= Syriac New Testament, British Library, Add. 14470 =

British Library, Add MS 14470, Syriac manuscript of the New Testament, on parchment. Palaeographically it has been assigned to the 5th or 6th century. It is one of the oldest manuscript of Peshitta with complete text of the New Testament.

== Contents ==
- Pericope Adulterae
- Four Gospels (usual order)
- 14 Pauline epistles (usual order)
- Acts of the Apostles
- Three Catholic epistles: James, 1 Peter, and 1 John

== Description ==

The manuscript contains the complete text of 22 books of the Peshitta New Testament, on 176 leaves (23 by 14 cm) written in two columns per page, in 40-44 lines per page. Hebrews is placed after Philemon.
The manuscript is written in a small and elegant Edessene hand.

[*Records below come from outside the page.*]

(* ===== verification/Prelude.v ===== *)
(** * Drunix: a verification development of the portable kernel

    Drunix is a small Unix-like kernel in C for 32-bit x86 and arm64.  The
    kernel, under src/kernel, is layered as follows.
    The physical page allocator (mm/pmm_core.c) hands out reference-counted
    pages; the kernel heap (mm/kheap.c) and the slab allocator (mm/slab.c)
    build object allocation on a fixed region and on pages.  Every process
    keeps a table of areas (mm/vma.c), a count of committed pages
    (mm/commit.c) and a page directory (arch/x86/mm/paging.c behind
    arch/x86/arch.c).  Fork shares pages copy-on-write between directories;
    the page fault handler (mm/fault.c) copies them and fills areas lazily;
    the kernel reaches user memory through proc/uaccess.c, and brk, mmap,
    munmap and mprotect (proc/syscall/mem.c) change areas, committed pages
    and page tables together.
    The scheduler (proc/sched.c, proc/task_group.c) owns processes,
    thread groups, wait queues and signals; pipes, pseudo-terminals,
    terminals and input devices keep ring buffers and put their readers and
    writers to sleep on the scheduler's queues.  The virtual file system
    (fs/vfs/) keeps the tree of mounts and sends every path to the file system
    it belongs to.  The buffer cache
    (blk/bcache.c) sits between file systems and the block device registry
    (drivers/blkdev.c, blkdev_part.c).  lib/ holds string routines, sorting,
    formatted output and the kernel log that everything else calls.

    ** Conventions

    C integers are [Z] with the truncation of their width written at every
    operation that can leave it ([+u], [-u], [*u], [u32], ...).  Pointers are
    32-bit addresses, 0 being the null pointer.  Arrays are lists accessed
    with the total lookup and update of this file; a statement about an
    operation always includes that its indices are in range.  Mutable
    objects reached through pointers (heap block headers, slab headers, LRU
    links, wait queue links) are records in a finite map or table keyed by
    address or slot, so sharing is the sharing of the code.  Fallible
    operations return [option] or the error value of the C function together
    with the state the failing path leaves behind.

    A loop of the code whose bound is visible is a structural fixpoint on
    that bound.  Where the bound depends on the state the fixpoint takes
    fuel, and the theorem about it gives fuel that is enough: the number of
    heap blocks for the walks of the heap, the number of slots for LRU and
    wait-queue walks, the number of remaining bytes for ring transfers, the
    element count for sorting, the length of the range for the chunks of a user
    copy and the pages of the range for stack growth.  A run out of fuel is
    [None], and the theorems on the operation state that it does not happen.
    Three loops do not always end; theorems say exactly when ([grow_capacity_terminates_iff],
    [acquire_slot_terminates], [bcache_miss_diverges]).

    ** Files

    - [Prelude]: machine integers, arrays, bit operations, the tactics
      [zsolve], [bcase] and relatives, hint databases.
    - [Interfaces]: the classes [PageAllocator], [KAllocator] and
      [BlockDevice] with their laws: what the allocators and the disk driver
      promise to their clients.
    - [PmmCore] (mm/pmm_core.c): bitmap and reference counts; every operation
      refines the list of reference counts; instance of [PageAllocator].
    - [Kheap] (mm/kheap.c): the block list in memory; kmalloc is first fit
      with splitting, kfree coalesces; instance of [KAllocator].
    - [Slab], [SlabProps] (mm/slab.c): slab pages with embedded free chains
      over [PageAllocator] and the heap; the set of live objects as contract.
    - [Commit] (mm/commit.c): committed pages.
    - [Vma], [VmaSpec], [VmaProps] (mm/vma.c): the area table over
      [KAllocator]; the contract is a map from addresses to attributes.
    - [Memory], [Kstring] (lib/kstring.c): a byte memory and the memory and
      string routines on it, with alignment and overlap.
    - [Paging] (arch/x86/mm/paging.c, arch/x86/arch.c): page directories and
      tables as words of the byte memory, over [PageAllocator]; [PagingSpec]
      the bits of an entry and the hardware's walk, [PagingInv] the invariant
      [vm_ok] of all address spaces (which frame is owned how often),
      [PagingSteps] and [PagingOps] its preservation entry by entry,
      [PagingSpaces] creation and destruction, [PagingClone] and [PagingFork]
      the two passes of fork, [PagingProps] the theorems in terms of what user
      programs read ([user_load]), [PagingDemo] a machine with one process.
    - [Fault] (mm/fault.c): the page fault handler on [Paging] and the area
      table, with file reads as the interface [FileReader]; [FaultSpec] copy on
      write and lazy pages, [FaultOps] files and stacks, [FaultProps] the
      theorems.
    - [Uaccess] (proc/uaccess.c): checked copies from and to user memory, over
      [Fault]; [UaccessSpec] one page at a time, [UaccessProps] the copies.
    - [Mmsys] (proc/syscall/mem.c): brk, mmap, mmap2, munmap and mprotect on a
      state of memory, heap and calling process; [MmsysOps] counts the bytes
      charged to a process and how the area operations move the count,
      [MmsysPages] the page loops, [MmsysProps] and [MmsysBrk] the theorems,
      [MmsysDemo] concrete instances and three call sequences that go wrong.
    - [Ksort] (lib/ksort.c): heap sort in memory.
    - [Kprintf] (lib/kprintf.c): formatted output against a renderer.
    - [Klog] (lib/klog.c): the log ring and its rendering, on [Kprintf].
    - [Bcache], [BcacheSpec], [BcacheProps] (blk/bcache.c): slots, LRU list,
      write-back; the contract is a map from blocks to contents.
    - [Blkdev] (drivers/blkdev.c, blkdev_part.c): registry, MBR scan,
      partition I/O.
    - [Sched] (proc/sched.c, proc/task_group.c): the process table, wait
      queues, groups and every operation; [SchedInv] its invariant, [SchedAbs]
      the abstract transitions of processes, queues and groups, [SchedOps]
      and [SchedLife] preservation, [SchedProps] the theorems, [SchedSignal]
      the choice and delivery of signals.
    - [Ring], [Blocking]: ring buffers as queues, and processes that run in
      stretches between calls of sched_block: an arbitrary interleaving, wake
      ups, spurious wake ups by signals and re-initialised queues.
    - [Pty], [PtyProps] (proc/pty.c); [Pipe], [PipeProps] (proc/pipe.c and
      the pipe branches of proc/syscall/fd.c, helpers.c, proc/resources.c):
      both as clients of [Blocking].
    - [Tty], [TtyProps] (drivers/tty.c): the line discipline against an
      abstract terminal.
    - [Inputdev] (drivers/inputdev.c): the keyboard and mouse event rings.
    - [Vfs] (fs/vfs/core.c, mutation.c, lookup.c): registered file systems,
      the table of mounts, path normalisation, and the operations that route a
      path, over [KAllocator] and the operation tables of the file systems
      (classes [FsOps], [PseudoFs]); [VfsPath] paths as lists of components,
      [VfsSpec] the invariant [vfs_ok] and the relation [routes] of a path to
      its mount, [VfsProps] normalisation, routing and mutations, [VfsMount]
      heap use and mounting, [VfsDents] listings, [VfsDemo] a system with a
      root and a device file system.
    - [Bytes]: words in byte buffers; the class of a store of blocks and sectors
      whose reads and writes may fail, with its laws and the count of what
      failed, and the shadow of a store, on which every write succeeds.
    - [Dufs] (fs/fs.c): the on-disk records, bitmaps, block pointers through
      one and two tables, and file data of one mounted DUFS; [DufsSpec] the
      pointers of an inode as positions ([ptr], [owned]: no block has two
      owners and every owner's bit is set) and the steps that change nothing,
      [DufsGrow] allocation and growing a file, [DufsWrite] and [DufsFile] the
      loops, [DufsFree] releasing the blocks of an inode.
    - [DufsDir] (fs/fs.c): directory blocks, symlinks and path resolution;
      [DufsApi] the operations on paths; [DufsDirSpec] a directory as a finite
      map ([dir_is]), [DufsDirProps] lookup, insertion and removal against it.
    - [DufsSim], [DufsProps]: the files above reason on stores that take every
      write; [DufsSim] shows that an operation does on the shadow of a store what
      it does on the store, as long as nothing fails, and [DufsProps] has the
      theorems on files and directories for stores that fail; [DufsDemo] a disk
      in memory that fails by a plan.
    - [StoreCache]: the store that DUFS runs on, [Bcache] over a [BlockDevice],
      has the laws of [Bytes].

    ** What the theorems show

    Invariants: every state reached from boot by any sequence of scheduler
    calls is well formed (queues, running process, sleepers, group counts);
    the block device registry stays consistent; the area table stays sorted
    and disjoint; page tables and reference counts of all address spaces stay
    consistent under mapping, fork, faults, user copies, memory system calls
    and exit; the committed pages of a process are always those its areas and
    heap need.  Address spaces: a fork shows the child what the parent read; no
    process sees what another writes to a private page; faults and copies
    change nothing another process reads; munmap and brk remove exactly their
    pages.  Refinement: the page allocator, the heap, the terminal,
    the event rings and the buffer cache do on their arrays, links and
    indices what a list or map specification does.  Streams: pipes and
    pseudo-terminals deliver exactly the bytes written, in order, under every
    interleaving, and a sleeper of a pseudo-terminal never misses its wake
    up.  Liveness and termination: schedule runs every ready process within
    MAX_PROCS calls; victim search, heap walks and sorting end.  Paths: normalisation computes the
    component path, a path belongs to the deepest mount above it, the file
    system gets the rest of the path and nothing else, mounting keeps all other
    routes, listings show the directory as the mounts hide it, and no call loses
    a heap block.  DUFS: a write puts its bytes into the file and leaves every
    other byte and every other file alone, what was written is read back,
    truncation keeps the rest, freeing releases the blocks of one inode only,
    and directories are finite maps.  Each of these theorems covers failed reads
    and allocations ([starved]) with what is left behind, and says which results
    are possible when a write to the disk failed ([write_failed]); of the
    contents of the disk nothing is then said, since a failed write of a block may
    leave some of its sectors written and, by [bcache_write_through], a cached
    copy that differs from them.  Error
    behaviour: failing operations leave the stated state; the theorems named
    [..._deadlocks], [..._diverges], [..._wraps], [..._traps], [..._shares],
    [..._loses_page], [..._loses_name], [..._loses_bitmap], [..._keeps_name],
    [..._result_leaks], [clone_shares_empty_table], [shadow_fault_refused] and
    [pty_release_frees_open_pair] state what the code does where it departs
    from its comments or its purpose.

    ** Not modelled

    Boot code with the first page directory, the switch of the active
    directory, the TLB and the memory-type registers, the arm64 page tables,
    interrupt entry, context switch and device drivers under arch/ (assembly
    and device registers; the portable code sees them through the parameters
    above); process creation, exec and core dumps (they build register frames
    through arch/); of the file systems behind the mounts, fs/ext3,
    fs/procfs.c and fs/sysfs.c, which the switch sees as parameters, and the
    choice between the two static DUFS mounts with its table of operations;
    the system calls other than those on memory and pipes; the window manager, frame buffer and
    console output; user programs; tests and host tools.  Time, signals of
    other processes, user memory and disks are inputs or parameters of the
    operations that use them.  A stretch of kernel code between two sleeps is
    one step: interrupts and preemption inside it are not modelled. *)

From Stdlib Require Export ZArith Lia.
From stdpp Require Export numbers prelude gmap list.
Export ListNotations.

The Pericope Adulterae (John 7:53-8:11), according to the Harklensian version, prefaced by additional remark, was added by a later hand in the 9th century. It was placed before Gospel of Matthew, on folio 1.

== History ==

On the first folio, below the Pericopa Adulterae, is written in an irregular Arabic hand: "We have received this book from the Syrian priest known by the name of Ibn ---, and Salib the abbat was present to take it in charge and convoy it to the covenant of the Syrians in the desert of Bu Makar (Abba Macarius)."

On folio 2 recto there is a note, of the 10th century, stating that the codex belonged to the convent of St. Mary Deipara, in the Nitrian Desert. In 1842 it was brought to England along with the other 500 manuscripts.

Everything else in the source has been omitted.